Advanced Level Control Algorithm

Introduction

Advanced Level Control (ALC) is an Advanced Regulatory Control algorithm that provides improved level control action compared to a standard PID controller. ALC minimizes changes in the manipulated flow rate while maintaining the level within the desired operating zone. In addition, feedforward action can be applied to the manipulated flow where appropriate.

Unlike most advanced level control techniques, ALC does not employ non-linear gain. Non-linear gain increases the proportional control action as the level deviates from setpoint. This works fine when the level is moving away from setpoint. However, when the level turns and starts heading back, the proportional action drives the flow in the opposite direction, thus aggressively resisting the return to setpoint.

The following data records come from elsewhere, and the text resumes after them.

#[export] Instance tx_eq_equivalence : Equivalence tx_eq.
Proof.
  constructor; [intros a|intros a b|intros a b c]; rewrite !tx_eq_spec.
  - split_and!; reflexivity || apply sorted_equal_refl.
  - intros (? & ? & ? & ? & Hc & Hg & ?). split_and!; (by symmetry) || (by apply sorted_equal_sym).
  - intros (? & ? & ? & ? & Hc & Hg & ?) (? & ? & ? & ? & Hc' & Hg' & ?).
    split_and!; congruence || (by eapply sorted_equal_trans).
Qed.

Lemma obs_eq_spec a b : obs_eq a b ↔
  tx_eq (ot_Tx a) (ot_Tx b) ∧ ObservedPubKey a = ObservedPubKey b ∧ ot_BlockHeight a = ot_BlockHeight b ∧
  FinaliseHeight a = FinaliseHeight b ∧ ToUpper (Aggregator a) = ToUpper (Aggregator b) ∧
  ToUpper (AggregatorTarget a) = ToUpper (AggregatorTarget b) ∧
  default 0 (AggregatorTargetLimit a) = default 0 (AggregatorTargetLimit b).
Proof.
  unfold obs_eq, ObservedTx_Equals, tx_eq.
  rewrite <- !EqualFold_spec, <- !Z.eqb_eq, !guard_and, !andb_true_iff, bool_decide_eq_true. reflexivity.
Qed.

#[export] Instance obs_eq_equivalence : Equivalence obs_eq.
Proof.
  constructor; [intros a|intros a b|intros a b c]; rewrite !obs_eq_spec.
  - by split_and!; try reflexivity.
  - intros (Ht & Hr). destruct Hr as (? & ? & ? & ? & ? & ?). split_and!; done.
  - intros (Ht & ? & ? & ? & ? & ? & ?) (Ht' & ? & ? & ? & ? & ? & ?).
    split_and!; try congruence. by etrans.
Qed.

(** Equal records have the same finality and equal transactions. *)
Lemma obs_eq_final a b : obs_eq a b → IsFinal a = IsFinal b ∧ tx_eq (ot_Tx a) (ot_Tx b).
Proof. rewrite obs_eq_spec. unfold IsFinal. intros (? & _ & -> & -> & _). done. Qed.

The better approach, which happens to be the ALC approach, is to take more aggressive control action only when the level is outside of the desired operating zone and moving away from the zone. After the level turns, the control action should be minimal, thus allowing the level to line out as it returns to the desired operating zone.

Standard Level Control Example

Advanced Level Control improves the performance of a standard level controller. An example of a standard level controller is shown in Figure 1. In the example, a feed stream on flow control (FC) is sent to a distillation tower. The tower separates the feed into an overhead stream and a bottoms stream. The bottoms stream, also on flow control (FC), becomes the feed to another tower downstream. The tower bottom level signal (LT) is sent to a level controller (LC) that adjusts the setpoint of the bottoms flow controller in a cascade arrangement.

Note: The drawings in this document use a box containing the letters “FC” to represent a flow controller. When a box is sitting on a process line, then the box also represents the flow transmitter and flow control valve associated with the flow controller.

Standard Level Controller Example

Figure 1: Standard Level Controller Example

Standard Level Control Proportional Action

The standard level controller uses proportional and integral (PI) action to adjust the bottoms flow to keep the level at setpoint. Proportional (P) action adjusts the flow in proportion to changes in the level. Figure 2 shows an example of proportional action. Notice that when the level goes up, the level controller increases the flow. Likewise, when the level goes down, the level controller decreases the flow. When the level does not change, the flow does not change.

Proportional Control Action Example

Figure 2: Proportional Control Action Example

Standard Level Control Integral Action

Integral (I) action adjusts the flow in proportion to the error, which is the difference between the current level and the level setpoint. Figure 3 shows an example of integral action. Notice that when the level is above setpoint, the level controller continuously increases the flow setpoint. The rate of increase depends upon how far away the level is from the setpoint. When the level returns to setpoint, the flow is not changed until the level moves away.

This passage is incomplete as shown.